The median forecast from a poll of 12 economists was for gross domestic product to decline 1.5% in January-March from a year earlier, the first contraction since the third quarter of 2009 during the global financial crisis.
Individual forecasts ranged from GDP growth of 0.8% to a decline of 4.2%. The GDP data is due tomorrow.
Southeast Asia’s third-largest economy took a heavy blow from sharp downturns in tourism, external trade and global crude prices, made worse by poor domestic activity due to curbs on movement and businesses, Alex Holmes, Asia economist for Capital Economics said in a research note on Friday.
“While a gradual easing of restrictions, both at home and abroad, should see activity rebound in the second half of the year, output is still likely to be much lower in 2020 than last year,“ said Holmes, who forecast the economy to contract 5% in 2020.
Malaysia’s statistics department delayed the release of March’s factory output data till today.

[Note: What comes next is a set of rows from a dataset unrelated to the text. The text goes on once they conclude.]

(* ===== verification/StoreProof.v ===== *)
(** Properties of the store's operations one at a time: what an eviction removes and keeps,
    which generations are retained, what a reading of the durable roots establishes. *)
From S2P Require Export Store.

#[local] Opaque re_cas_prefix re_hex64 GENERATION_ID GENERATION_GC_ROOT_OWNER GENERATION_GC_ROOT_TEMP MAP_REDUCE_JOB.

(** ** The rules for the two halves of the state *)
Section Ends.
Context (P : Store -> Prop).
Lemma ends_putD d s : P {| disk := d; proc := proc s |} -> ends P (putD d) s.
Proof. by intros H r s' [= <- <-]. Qed.
Lemma ends_putP p s : P {| disk := disk s; proc := p |} -> ends P (putP p) s.
Proof. by intros H r s' [= <- <-]. Qed.
Lemma ends_bind_getD {B} (k : Disk -> M B) s : ends P (k (disk s)) s -> ends P (let* d := getD in k d) s.
Proof. by intros H r s' H'; apply (H r s'). Qed.
Lemma ends_bind_getP {B} (k : Process -> M B) s : ends P (k (proc s)) s -> ends P (let* p := getP in k p) s.
Proof. by intros H r s' H'; apply (H r s'). Qed.
Lemma ends_bind_putD {B} d (k : unit -> M B) s : ends P (k tt) {| disk := d; proc := proc s |} -> ends P (let* u := putD d in k u) s.
Proof. by intros H r s' H'; apply (H r s'). Qed.
Lemma ends_bind_putP {B} p (k : unit -> M B) s : ends P (k tt) {| disk := disk s; proc := p |} -> ends P (let* u := putP p in k u) s.
Proof. by intros H r s' H'; apply (H r s'). Qed.
End Ends.
Definition opt_str (o : option ustr) : ustr := match o with Some s => s | None => us "None" end.
Definition node_type_counts (s : StructureContract) : list (string * Z) :=
  [("ROOT"%string, node_root s); ("MAJOR_SECTION"%string, node_major_section s); ("ITEM"%string, node_item s);
   ("PARAGRAPH"%string, node_paragraph s); ("LIST_ITEM"%string, node_list_item s); ("TABLE"%string, node_table s);
   ("TABLE_ROW"%string, node_table_row s); ("FOOTNOTE"%string, node_footnote s); ("BOILERPLATE"%string, node_boilerplate s);
   ("UNCLASSIFIED"%string, node_unclassified s)].
Definition major_class_counts (s : StructureContract) : list (string * Z) :=
  [("BENEFIT"%string, major_benefit s); ("NOTICE"%string, major_notice s); ("MIXED"%string, major_mixed s); ("UNKNOWN"%string, major_unknown s)].
Definition expected_metadata (g : RemoteGeneration) (s : StructureContract) (v : EmbeddingVectorSidecar) : list (ustr * ustr) :=
  [(us "parser_policy_sha256", opt_str (rg_parser_policy_sha256 g)); (us "embedding_policy_sha256", opt_str (rg_embedding_policy_sha256 g));
   (us "retrieval_policy_sha256", opt_str (rg_retrieval_policy_sha256 g));
   (us "primary_embedding_profile_id", opt_str (rg_primary_embedding_profile_id g));
   (us "embedding_profile_count", str_of_Z (zlen (rg_embedding_profiles g)));
   (us "vector_sidecar_profile_id", vs_profile_id v); (us "vector_sidecar_row_count", str_of_Z (vs_row_count v));
   (us "vector_sidecar_dimension", str_of_Z (vs_dimension v)); (us "vector_sidecar_dtype", vs_dtype v);
   (us "vector_sidecar_normalization", vs_normalization v); (us "vector_sidecar_byte_order", vs_byte_order v);
   (us "vector_sidecar_layout", vs_layout v);
   (us "source_non_whitespace_count", str_of_Z (source_non_whitespace_characters s));
   (us "covered_non_whitespace_count", str_of_Z (covered_non_whitespace_characters s));
   (us "source_coverage_sha256", source_non_whitespace_sha256 s); (us "structure_node_count", str_of_Z (node_total s));
   (us "contract_revision_count", str_of_Z (revision_total s)); (us "current_revision_count", str_of_Z (revision_current s));
   (us "superseded_revision_count", str_of_Z (revision_superseded s)); (us "ambiguous_revision_count", str_of_Z (revision_ambiguous s))]
  ++ match rg_document_aggregation_profile g with
     | Some p => [(us "document_aggregation_status", us "sealed"); (us "document_aggregation_policy", ap_aggregation_policy p);
                  (us "sealed_profile_sha256", opt_str (rg_sealed_profile_sha256 g));
                  (us "exact_row_corpus_sha256", opt_str (rg_exact_row_corpus_sha256 g))]
     | None => []
     end
  ++ (parser_profiles s ≫= fun p => [(us "parser_profile_id." ++ pp_issuer p, pp_profile_id p);
                                     (us "parser_profile_sha256." ++ pp_issuer p, pp_profile_sha256 p)])
  ++ map (fun tc : string * Z => (us "structure_node_count." ++ us tc.1, str_of_Z tc.2)) (node_type_counts s)
  ++ map (fun tc : string * Z => (us "structure_major_class_count." ++ us tc.1, str_of_Z tc.2)) (major_class_counts s)
  ++ map (fun tc => (us "embedding_view_count." ++ tc.1, str_of_Z tc.2)) (rg_embedding_view_counts g).
Definition counts_map (l : list (ustr * Z)) : gmap ustr Z := list_to_map (reverse l).
Definition _verify_v5_semantic_binding (db : Database) (g : RemoteGeneration) : res unit :=
  match rg_structure_contract g, rg_vector_sidecar_contract g with
  | Some s, Some v =>
      let! _ := raise_if (existsb (fun kv : ustr * ustr => negb (bool_decide (dict_get kv.1 (db_metadata db) = Some kv.2)))
                            (dict_of (expected_metadata g s v)))
                  (RuntimeError "v5 database metadata differs from semantic manifest contract") in
      raise_if (negb (bool_decide (db_profiles db = rg_embedding_profiles g))
                || negb (bool_decide (counts_map (db_view_counts db)
                                      = filter (fun kv => kv.2 <> 0) (counts_map (rg_embedding_view_counts g)))))
        (RuntimeError "v5 database profiles/views differ from semantic manifest contract")
  | _, _ => Err (RuntimeError "v5 generation semantic contract is absent")
  end.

No reason was given, but economists expect industrial production to have fallen sharply as most factories and businesses were ordered to stop operations to curb the spread of the virus.
Exports fell 4.7% in March as shipments declined across sectors and among trade partners.
In April, Malaysia’s central bank had forecast the economy to either shrink by up to 2% or grow marginally by 0.5% this year due to the pandemic, stressing that “great uncertainty remains”.
Last week, Bank Negara Malaysia made its third consecutive cut to its key interest rate this year, bringing it down to a historic low of 2%.
Domestic activity would be of greater concern for Malaysia, as the coronavirus-led movement control order (MCO) had been “relatively stringent,“ Standard Chartered said in a note, adding that “the degree of uncertainty to the forecast is very high.”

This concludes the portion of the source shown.